The CDA is the only way to help minority shareholders in overseas company therefore Hong Kong should preserve the CDA.
The authors recognize that the CDA has high huddle to prove, high costs to incur and complex procedure to apply. However shareholders of offshore companies can only use CDA and we should not deprive the right to use CDA just because that it is complex to use. That is not the purpose of legislation and the spirit of law to develop a fair society.
After all, complexity to get the remedies is much better than no way to get the remedies. The CDA can preserve the ability of the members of foreign companies to bring a derivative action in Hong Kong. The rights of these Hong Kong shareholders of such offshore companies to bring a CDA as one more option to defend their own interest may be deprived once CDA is abolished, thus CDA cannot be enforceable in the courts of Hong Kong in any events which is not fair to them.
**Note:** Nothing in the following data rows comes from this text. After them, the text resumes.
(** * Finance3D-Polar: dashboard layout engine and live-price multiplexer

  A shallow embedding of
  - the widget collection of the flexible dashboard
    ([addWidget], [removeWidget], [moveWidget], [resizeWidget],
    [toggleMaximize] and the two layout effects),
  - the pointer-move handler of [FlexibleCard] ([handleMouseMove]),
  - the ticker normaliser [convertTickerFormat] and the shared
    subscription state of [useLiveCryptoPrice],
  - the other handlers of [FlexibleCard] and its use by
    [DraggableWidget], the message handler and the hook of
    [useLiveCryptoPrice], the ticker spellings of the chart components, and
    the candles of [SimpleCandlestickChart].

  JavaScript numbers are modelled as exact rationals ([Q]): the finite
  values of the code, without rounding, NaN or infinities.  Strings are
  sequences of one-byte code units. *)

From stdpp Require Import gmap strings pretty list.
From Stdlib Require Import QArith Qminmax Qround Lqa ZArith NArith Lia.
From Stdlib Require Import Ascii String List.
Import ListNotations.

Close Scope Q_scope.

#[global] Set Warnings "-clear-no-such-hyp".

(** ** Numbers *)

Module JSNumber.
Local Open Scope Q_scope.

(** [Math.max(a, b)] on finite numbers. *)
Definition Math_max (a b : Q) : Q := Qmax a b.

(** [a !== b] on numbers compares values. *)
Definition strict_neq (a b : Q) : bool := negb (Qeq_bool a b).

End JSNumber.

(** ** Strings *)

Module JSString.

(** [s.includes(needle)] *)
Fixpoint includes (needle s : string) : bool :=
  String.prefix needle s
  || match s with
     | EmptyString => false
     | String _ s' => includes needle s'
     end.

(** [s.endsWith(suffix)] *)
Fixpoint endsWith (suffix s : string) : bool :=
  String.eqb suffix s
  || match s with
     | EmptyString => false
     | String _ s' => endsWith suffix s'
     end.

(** The rest of [s] after the prefix [p], when [s] starts with [p]. *)
Fixpoint strip_prefix (p s : string) : option string :=
  match p with
  | EmptyString => Some s
  | String a p' =>
      match s with
      | EmptyString => None
      | String b s' => if Ascii.eqb a b then strip_prefix p' s' else None
      end
  end.

(** [s.replace(pat, rep)] with a string pattern: the first occurrence only. *)
Fixpoint replace (pat rep s : string) : string :=
  match strip_prefix pat s with
  | Some rest => rep +:+ rest
  | None =>
      match s with
      | EmptyString => EmptyString
      | String c s' => String c (replace pat rep s')
      end
  end.

(** [s.split(sep)[0]] for a one-character separator. *)
Fixpoint split_head (sep : ascii) (s : string) : string :=
  match s with
  | EmptyString => EmptyString
  | String c s' =>
      if Ascii.eqb c sep then EmptyString else String c (split_head sep s')
  end.

(** [s.substring(0, n)] and [s.substring(n)]. *)
Definition substring_to (n : nat) (s : string) : string :=
  String.substring 0 n s.

Definition substring_from (n : nat) (s : string) : string :=
  String.substring n (String.length s - n) s.

End JSString.

(** ** JSON text *)

Module JSON.

(** The values [JSON.parse] returns.  An object is the list of its
    members in source order; a property read takes the last member with
    the key, as a repeated key overrides. *)
#[warnings="-register-all"]
Inductive json :=
| JNull
| JBool (b : bool)
| JNum (q : Q)
| JStr (s : string)
| JArr (items : list json)
| JObj (members : list (string * json)).

Definition text := list ascii.

Definition chars (s : string) : text := list_ascii_of_string s.

(** *** Numbers *)

Definition digit_char (d : N) : ascii := ascii_of_N (48 + d).

Definition digit_of (c : ascii) : option N :=
  let n := N_of_ascii c in
  if (48 <=? n)%N && (n <=? 57)%N then Some (n - 48)%N else None.

Definition is_digit (c : ascii) : bool :=
  match digit_of c with Some _ => true | None => false end.

(** The number written by a run of digits, most significant first. *)
Definition digits_value (ds : list N) : N :=
  fold_left (fun acc d => (10 * acc + d)%N) ds 0%N.

(** The decimal digits of [n], prepended to [acc]. *)
Fixpoint digits_onto (fuel : nat) (n : N) (acc : list N) : list N :=
  match fuel with
  | O => acc
  | S fuel =>
      let acc := (n mod 10)%N :: acc in
      if (n / 10 =? 0)%N then acc else digits_onto fuel (n / 10)%N acc
  end.

Definition digits_of_N (n : N) : list N :=
  digits_onto (S (N.to_nat (N.log2 n))) n [].

(** Long division: the digits of [r / d] after the point, for [r < d];
    it stops at a zero remainder, or when the fuel is spent. *)
Fixpoint fraction_digits (fuel : nat) (r d : N) : list N :=
  match fuel with
  | O => []
  | S fuel =>
      if (r =? 0)%N then []
      else (10 * r / d)%N :: fraction_digits fuel (10 * r mod d)%N d
  end.

(** Whether the long division reaches a zero remainder within the fuel. *)
Fixpoint fraction_exact (fuel : nat) (r d : N) : bool :=
  match fuel with
  | O => (r =? 0)%N
  | S fuel =>
      (r =? 0)%N || fraction_exact fuel (10 * r mod d)%N d
  end.

Definition fraction_fuel (d : N) : nat := S (N.to_nat (N.log2 d)).

(** The numbers JSON text carries exactly: the rationals with a finite
    decimal expansion, as every finite double is. *)
Definition decimal (q : Q) : bool :=
  fraction_exact (fraction_fuel (Npos (Qden q)))
    (Z.abs_N (Qnum q) mod Npos (Qden q))%N (Npos (Qden q)).

(** [JSON.stringify] of a number: sign, integer part, and the fraction
    digits after a point when there are any. *)
Definition print_number (q : Q) : text :=
  let n := Z.abs_N (Qnum q) in
  let d := Npos (Qden q) in
  let frac := fraction_digits (fraction_fuel d) (n mod d)%N d in
  (if (Qnum q <? 0)%Z then ["-"%char] else [])
  ++ List.map digit_char (digits_of_N (n / d)%N)
  ++ match frac with
     | [] => []
     | _ => "."%char :: List.map digit_char frac
     end.

(** The longest run of digits at the head of the text. *)
Fixpoint read_digits (t : text) : list N * text :=
  match t with
  | c :: t' =>
      match digit_of c with
      | Some d => let '(ds, rest) := read_digits t' in (d :: ds, rest)
      | None => ([], t)
      end
  | [] => ([], [])
  end.

(** [m / 10^k * 10^e] for a signed exponent [e], in lowest terms. *)
Definition scale10 (m : Z) (k : nat) (e : Z) : Q :=
  if (0 <=? e)%Z
  then Qred ((m * 10 ^ e)%Z # Z.to_pos (10 ^ Z.of_nat k))
  else Qred (m # Z.to_pos (10 ^ (Z.of_nat k - e))).

(** The exponent part [[eE][+-]?digits], when there is one. *)
Definition read_exponent (t : text) : option (Z * text) :=
  match t with
  | c :: t' =>
      if Ascii.eqb c "e" || Ascii.eqb c "E" then
        let '(sign, t'') :=
          match t' with
          | s :: u =>
              if Ascii.eqb s "-" then (true, u)
              else if Ascii.eqb s "+" then (false, u)
              else (false, t')
          | [] => (false, t')
          end in
        match read_digits t'' with
        | ([], _) => None
        | (ds, rest) =>
            let e := Z.of_N (digits_value ds) in
            Some (if sign then (- e)%Z else e, rest)
        end
      else Some (0%Z, t)
  | [] => Some (0%Z, t)
  end.

(** The sign [-], when there is one. *)
Definition read_sign (t : text) : bool * text :=
  match t with
  | c :: t' => if Ascii.eqb c "-" then (true, t') else (false, t)
  | [] => (false, t)
  end.

(** The fraction part [. digits], when there is one. *)
Definition read_fraction (t : text) : option (list N * text) :=
  match t with
  | c :: t' =>
      if Ascii.eqb c "." then
        match read_digits t' with
        | ([], _) => None
        | (frac, rest) => Some (frac, rest)
        end
      else Some ([], t)
  | [] => Some ([], t)
  end.

(** The number grammar of JSON: [-? int frac? exp?], where [int] has no
    leading zero. *)
Definition parse_number (t : text) : option (Q * text) :=
  let '(neg, t) := read_sign t in
  match read_digits t with
  | ([], _) => None
  | (0%N :: _ :: _, _) => None
  | (int, t) =>
      match read_fraction t with
      | None => None
      | Some (frac, t) =>
          match read_exponent t with
          | None => None
          | Some (e, rest) =>
              let k := List.length frac in
              let m :=
                Z.of_N (digits_value int * 10 ^ N.of_nat k
                        + digits_value frac) in
              Some (scale10 (if neg then (- m)%Z else m) k e, rest)
          end
      end
  end.

(** *** Strings *)

Definition hex_char (n : N) : ascii :=
  if (n <? 10)%N then ascii_of_N (48 + n) else ascii_of_N (87 + n).

Definition hex_of (c : ascii) : option N :=
  let n := N_of_ascii c in
  if (48 <=? n)%N && (n <=? 57)%N then Some (n - 48)%N
  else if (97 <=? n)%N && (n <=? 102)%N then Some (n - 87)%N
  else if (65 <=? n)%N && (n <=? 70)%N then Some (n - 55)%N
  else None.

(** How [JSON.stringify] writes one code unit inside a string. *)
Definition escape (c : ascii) : text :=
  let n := N_of_ascii c in
  if Ascii.eqb c "034" then ["\"; "034"]%char
  else if Ascii.eqb c "\" then ["\"; "\"]%char
  else if (n =? 8)%N then ["\"; "b"]%char
  else if (n =? 12)%N then ["\"; "f"]%char
  else if (n =? 10)%N then ["\"; "n"]%char
  else if (n =? 13)%N then ["\"; "r"]%char
  else if (n =? 9)%N then ["\"; "t"]%char
  else if (n <? 32)%N then
    ["\"; "u"; "0"; "0"; hex_char (n / 16); hex_char (n mod 16)]%char
  else [c].

Definition print_string (s : string) : text :=
  "034"%char :: flat_map escape (chars s) ++ ["034"%char].

(** The code unit a one-letter escape stands for. *)
Definition unescape (e : ascii) : option ascii :=
  if Ascii.eqb e "034" then Some "034"%char
  else if Ascii.eqb e "\" then Some "\"%char
  else if Ascii.eqb e "/" then Some "/"%char
  else if Ascii.eqb e "b" then Some "008"%char
  else if Ascii.eqb e "f" then Some "012"%char
  else if Ascii.eqb e "n" then Some "010"%char
  else if Ascii.eqb e "r" then Some "013"%char
  else if Ascii.eqb e "t" then Some "009"%char
  else None.

Definition hex4 (h1 h2 h3 h4 : ascii) : option N :=
  match hex_of h1, hex_of h2, hex_of h3, hex_of h4 with
  | Some a, Some b, Some c, Some d =>
      Some (((a * 16 + b) * 16 + c) * 16 + d)%N
  | _, _, _, _ => None
  end.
Moreover the existence of CDA also provides a deterrent force to proposed offenders such as offshore companies’ directors seeking for self-interest. 2.3 The International Context of Derivative Action
The judgment given by Ribeiro PJ in the Waddington case might be the most direct fuse for this issue (para. 32): "The co-existence of both the statutory and common law regimes is unusual in an international context and is a source of confusion and complication. It would appear to be appropriate for the statutory regime to replace the common law derivative action altogether. This question deserves to be addressed by the Administration and the Legislature as soon as possible." He addressed that the co-existence is unusual and might raise confusion. This concern is further addressed in the consultation paper. The discussion here then will start with these points in 2.3 as well as 2.4 and expand to the inherent weaknesses with CDA in 2.5.
As is mentioned by Ribeiro and the consultation paper, it is unusual in an international context for both the SDA and the CDA to co-exist. So that practices in other jurisdictions where common law applies are reviewed as a reference. Actually, in contrast to Hong Kong, many jurisdictions replaced the CDA after the introduction of SDA.  [pic]
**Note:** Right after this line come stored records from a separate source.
(** * voice-to-note: the transcript reshaping of the upload handlers

    A shallow embedding of the [/api/upload] handlers of [api/index.js] and
    [server/server.js], and of the history update of the dashboard's
    [handleUpload].  The provider payload is an untyped JavaScript value, so
    the handlers are written over a small model of JavaScript values with
    the property reads, optional chaining, [||], template literals and array
    methods that the handlers use. *)

From Stdlib Require Import List String Ascii Bool Arith ZArith Lia.
From Stdlib Require Import DecimalString DecimalPos DecimalZ.
Import ListNotations.

Set Warnings "-register-all".

Local Open Scope string_scope.
Local Open Scope list_scope.

(** ** Numbers of the runtime

    The handlers never compute with numbers: they test them ([||], [> 0]),
    print them (template literals) and pass them through.  The number type
    of the runtime is therefore an interface; [IntNumber] below is the
    instance on which concrete payloads are evaluated. *)

Class JSNumber (Num : Type) := {
  num_zero : Num;                         (* the literal 0 *)
  num_one : Num;                          (* ToNumber(true) *)
  num_nan : Num;                          (* ToNumber(undefined) *)
  num_of_nat : nat -> Num;                (* the length of an array or string *)
  num_truthy : Num -> bool;               (* ToBoolean: false on 0 and NaN *)
  num_gt_zero : Num -> bool;              (* n > 0 *)
  num_to_string : Num -> string;          (* Number::toString *)
  string_to_number : string -> Num;       (* StringToNumber *)
  num_gt_zero_of_nat :
    forall n, num_gt_zero (num_of_nat n) = negb (Nat.eqb n 0);
  num_gt_zero_nan : num_gt_zero num_nan = false;
  num_truthy_zero : num_truthy num_zero = false
}.

(** ** Values *)

Inductive value (Num : Type) : Type :=
| VUndefined
| VNull
| VBool (b : bool)
| VNum (n : Num)
| VStr (s : string)
| VArr (items : list (value Num))
| VObj (fields : list (string * value Num)).

Arguments VUndefined {Num}.
Arguments VNull {Num}.
Arguments VBool {Num} b.
Arguments VNum {Num} n.
Arguments VStr {Num} s.
Arguments VArr {Num} items.
Arguments VObj {Num} fields.

(** ** Exceptions and completions *)

Inductive exn : Type :=
| TypeError                      (* a read on undefined or null, a call of a non-function,
                                    an object that cannot be printed *)
| DeepgramError (message : string)   (* new Error(`Deepgram Error: ${error.message}`) *)
| FileError (message : string)       (* what fs.readFileSync or fs.unlinkSync throws *)
| Rejection (message : string).      (* what an awaited promise rejected with *)

Inductive completion (A : Type) : Type :=
| Normal (a : A)
| Throw (e : exn).

Arguments Normal {A} a.
Arguments Throw {A} e.

Definition bind {A B : Type} (r : completion A) (k : A -> completion B) : completion B :=
  match r with
  | Normal a => k a
  | Throw e => Throw e
  end.

Notation "x <- r ;; k" := (bind r (fun x => k))
  (at level 61, r at next level, right associativity).

(** [xs.map(f)] on an array, where [f] may throw: left to right, the first
    exception aborts the whole map. *)
Fixpoint map_completion {A B : Type} (f : A -> completion B) (xs : list A)
  : completion (list B) :=
  match xs with
  | [] => Normal []
  | x :: rest =>
      y <- f x ;;
      ys <- map_completion f rest ;;
      Normal (y :: ys)
  end.

Section JavaScript.

Context {Num : Type} {JSN : JSNumber Num}.

Definition is_nullish (v : value Num) : bool :=
  match v with
  | VUndefined | VNull => true
  | _ => false
  end.

(** ToBoolean *)
Definition truthy (v : value Num) : bool :=
  match v with
  | VUndefined | VNull => false
  | VBool b => b
  | VNum n => num_truthy n
  | VStr s => negb (String.eqb s "")
  | VArr _ | VObj _ => true
  end.

(** [a || b] on already evaluated operands (every right operand in the
    handlers is a literal). *)
Definition js_or (a b : value Num) : value Num := if truthy a then a else b.

(** The own property [k] of an object literal; the first binding of a key is
    the property's value. *)
Fixpoint lookup (k : string) (fields : list (string * value Num)) : value Num :=
  match fields with
  | [] => VUndefined
  | (k', v) :: rest => if String.eqb k k' then v else lookup k rest
  end.

(** The property [name] of a value that is neither undefined nor null, for
    the field names the handlers read.  None of them is a method of a
    prototype, so a value that is not an object with that key answers
    undefined; [length] is the one built-in property among them. *)
Definition prop (v : value Num) (name : string) : value Num :=
  match v with
  | VObj fields => lookup name fields
  | VArr items =>
      if String.eqb name "length"
      then VNum (num_of_nat (List.length items)) else VUndefined
  | VStr s =>
      if String.eqb name "length"
      then VNum (num_of_nat (String.length s)) else VUndefined
  | _ => VUndefined
  end.

Definition index_key (i : nat) : string :=
  NilZero.string_of_uint (Nat.to_uint i).

(** The element [i] of a value that is neither undefined nor null. *)
Definition item (v : value Num) (i : nat) : value Num :=
  match v with
  | VArr items => nth i items VUndefined
  | VObj fields => lookup (index_key i) fields
  | VStr s =>
      match String.get i s with
      | Some c => VStr (String c EmptyString)
      | None => VUndefined
      end
  | _ => VUndefined
  end.

(** [v.name] and [v[i]]: a read on undefined or null throws. *)
Definition get_name (v : value Num) (name : string) : completion (value Num) :=
  if is_nullish v then Throw TypeError else Normal (prop v name).

Definition get_index (v : value Num) (i : nat) : completion (value Num) :=
  if is_nullish v then Throw TypeError else Normal (item v i).

(** [v?.name] and [v?.[i]] *)
Definition opt_name (v : value Num) (name : string) : completion (value Num) :=
  if is_nullish v then Normal VUndefined else get_name v name.

Definition opt_index (v : value Num) (i : nat) : completion (value Num) :=
  if is_nullish v then Normal VUndefined else get_index v i.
Take New Zealand as an example, in its s 165(6) Company Act 1993, it regulates: Except as provided in this section (this section refers to section 165 which deals with statutory derivative action), a shareholder is not entitled to bring or intervene in any proceedings in the name of, or on behalf of, a company or a related company. Apparently, the CDA is excluded.
However the authors further notice that all above countries are representative ones in terms of developed western countries. The fact that many common law jurisdictions abolish CDA cannot prove the reasonableness of the abolition. This just represents what the situation is in western countries but not represent what we should do in Hong Kong. We should notice that HK has very different economic and political environment as those western jurisdictions and cannot just copy what they do. Thus people cannot suppose this of great value of reference for Hong Kong.
Therefore Singapore and Malaysia may be of much more value when considering whether or not abolishing the CDA after introducing the SDA. These three common law jurisdictions have many similarities. All these three are in the Southeast Asia whose economy took off during 1970s and then the structure of the society changed and attention are more focused on developing financial centre and attract more foreign direct investment. Foreign companies are welcomed to be listed in the stock exchanges and local residents get involved in these financial transactions.
The economy in these three jurisdictions is now facing similar pressure and the protection of minority shareholders’ is of great importance in order to make the public confident in the financial markets and the economy. Similar stock exchanges, similar financial positions and similar fiscal policies make it valuable to consider what Singapore and Malaysia does in terms of the derivative action when consider the legislation in Hong Kong.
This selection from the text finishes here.